Prélevée à hauteur de 2,5 % par an sur les biens dormants, cette zakât agit comme une érosion douce mais implacable : si la fortune reste immobile, elle est divisée par deux en moins de trente ans !
C’est une forme de redistribution structurelle particulièrement efficace : elle ne repose ni sur la charité, ni sur un État redistributeur, mais sur une obligation morale, sociale et spirituelle, pensée pour préserver la cohésion du corps social.
Autrement dit, le riche est conduit à investir, à faire circuler son argent, à s’entourer de personnes capables de le faire fructifier de façon légitime et constructive.
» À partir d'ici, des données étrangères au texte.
(** * CoreDNS server core: zone dispatch and the proxy client's wire codec

    A shallow embedding of [dnsserver.Server.ServeDNS] (zone dispatch) and of
    the proxy client ([Client.ServeDNS], [Client.Exchange], [ReadMsg],
    [WriteMsg], [Read], [Write], the connection pools), followed by the
    properties of the specification that concern them.

    Go strings and byte slices are byte sequences: names are [string]s whose
    bytes are read as [list ascii], wire data is [list Byte.byte].  Unsigned
    16-bit header fields are [Z].  Panics are an explicit outcome, and the
    two places where the Go code can fail to return (the label walk, the
    recursive [Read]) carry a fuel argument. *)

From stdpp Require Import gmap strings list.
From Stdlib Require Import ZArith NArith Lia.
From Stdlib.Strings Require Import Ascii String Byte.

Local Open Scope Z_scope.

(** ** DNS messages, as far as the dispatcher and the client inspect them *)

Module Dns.

(** Constants of the DNS library used by the sources. *)
Definition RcodeFormatError : Z := 1.
Definition RcodeServerFailure : Z := 2.
Definition RcodeNotImplemented : Z := 4.
Definition RcodeRefused : Z := 5.
Definition RcodeBadVers : Z := 16.
Definition TypeDS : Z := 43.
Definition MinMsgSize : Z := 512.
Definition MaxMsgSize : Z := 65535.

Record Question := mkQuestion {
  Name : string;
  Qtype : Z;
  Qclass : Z
}.

(** The OPT pseudo-record of EDNS0: advertised buffer size and version. *)
Record OPT := mkOPT {
  UDPSize : Z;
  Version : Z
}.

Record Msg := mkMsg {
  Id : Z;
  Response : bool;
  Truncated : bool;
  Compress : bool;
  Rcode : Z;
  Questions : list Question;
  IsEdns0 : option OPT
}.

Inductive error :=
| ErrShortRead
| ErrId
| ErrTruncated
| ErrConnEmpty
| ErrShortBuffer
| ErrEOF
| ErrMessageTooLarge
| ErrBadVers
| ErrOther (what : string).

(** Modelled from the spec: the loop of [dns.NextLabel], a function of the
    DNS library that is not part of the sources.  It returns the index of
    the start of the next label of [s] after [offset] and whether the end
    of the name was reached; it runs over [i = offset .. len(s)-2], and a
    backslash escapes the dot that follows it. *)
Fixpoint NextLabel_loop (rest : list ascii) (i : nat) (quote : bool) : nat * bool :=
  match rest with
  | [] => (S i, true)
  | c :: rest' =>
      match rest' with
      | [] => (S i, true)
      | _ :: _ =>
          if Ascii.eqb c "\"%char then NextLabel_loop rest' (S i) (negb quote)
          else if Ascii.eqb c "."%char then
                 if quote then NextLabel_loop rest' (S i) false
                 else (S i, false)
               else NextLabel_loop rest' (S i) false
      end
  end.

(** Modelled from the spec: [dns.NextLabel] belongs to the DNS library and
    is not part of the sources; the dispatcher "walks ... one label at a
    time", which is what the library function does. *)
Definition NextLabel (s : list ascii) (offset : nat) : nat * bool :=
  NextLabel_loop (drop offset s) offset false.

End Dns.

Export Dns.

(** ** The dispatcher: [dnsserver.Server.ServeDNS] *)

Module dnsserver.

(** A panic is an outcome of its own: the dispatcher recovers from it. *)
Inductive result (A : Type) :=
| Returned (a : A)
| Panicked.
Arguments Returned {A} a.
Arguments Panicked {A}.

(** The response sink: the transport the request came in on, the remote
    address, and the messages written to the client so far. *)
Record ResponseWriter := mkWriter {
  proto : string;
  RemoteAddr : string;
  sent : list Msg
}.

Definition WriteMsg (w : ResponseWriter) (m : Msg) : ResponseWriter :=
  {| proto := proto w; RemoteAddr := RemoteAddr w; sent := sent w ++ [m] |}.

(** The handler capability: process a request against a response sink and
    return a response code and an error, or panic.  The sink is returned
    in both cases: what a chain wrote before it panicked stays written. *)
Definition Handler : Type :=
  ResponseWriter -> Msg -> ResponseWriter * result (Z * option error).

Record Config := mkConfig {
  Host : string;
  Port : string
}.

Record zone := mkZone {
  config : Config;
  stack : Handler
}.

Record Server := mkServer {
  Addr : string;
  zones : gmap string zone
}.

(** The dispatcher's view of one request: the sink, and a ghost log of the
    registry keys whose chain was invoked (appended at the two call sites
    of [h.stack.ServeDNS]). *)
Record Dispatch := mkDispatch {
  writer : ResponseWriter;
  served : list string
}.

Definition RcodeNoClientWrite (rcode : Z) : bool :=
  if rcode =? RcodeServerFailure then true
  else if rcode =? RcodeRefused then true
  else if rcode =? RcodeFormatError then true
  else if rcode =? RcodeNotImplemented then true
  else false.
C’est un système d’une redoutable logique, où morale, responsabilité et efficacité économique se rejoignent.
Dans ce cadre, le riche cesse d’être un parasite : il devient un notable impliqué, que l’on peut convaincre — par la raison, la vision et l’intérêt collectif — de financer des projets utiles à tous.
L’inimitié de classe s’efface, remplacée par une dynamique d’entraide, de complémentarité.
Il n’est pas nécessaire d’abolir les riches pour faire apparaître la justice : il suffit de les replacer dans un cadre qui les lie au bien commun.
Alors, est-ce cela, finalement, le cœur du "gauchisme" contemporain ?
Entretenir l’inimitié de classe, attiser les divisions, plutôt que penser des formes concrètes d’unité populaire ?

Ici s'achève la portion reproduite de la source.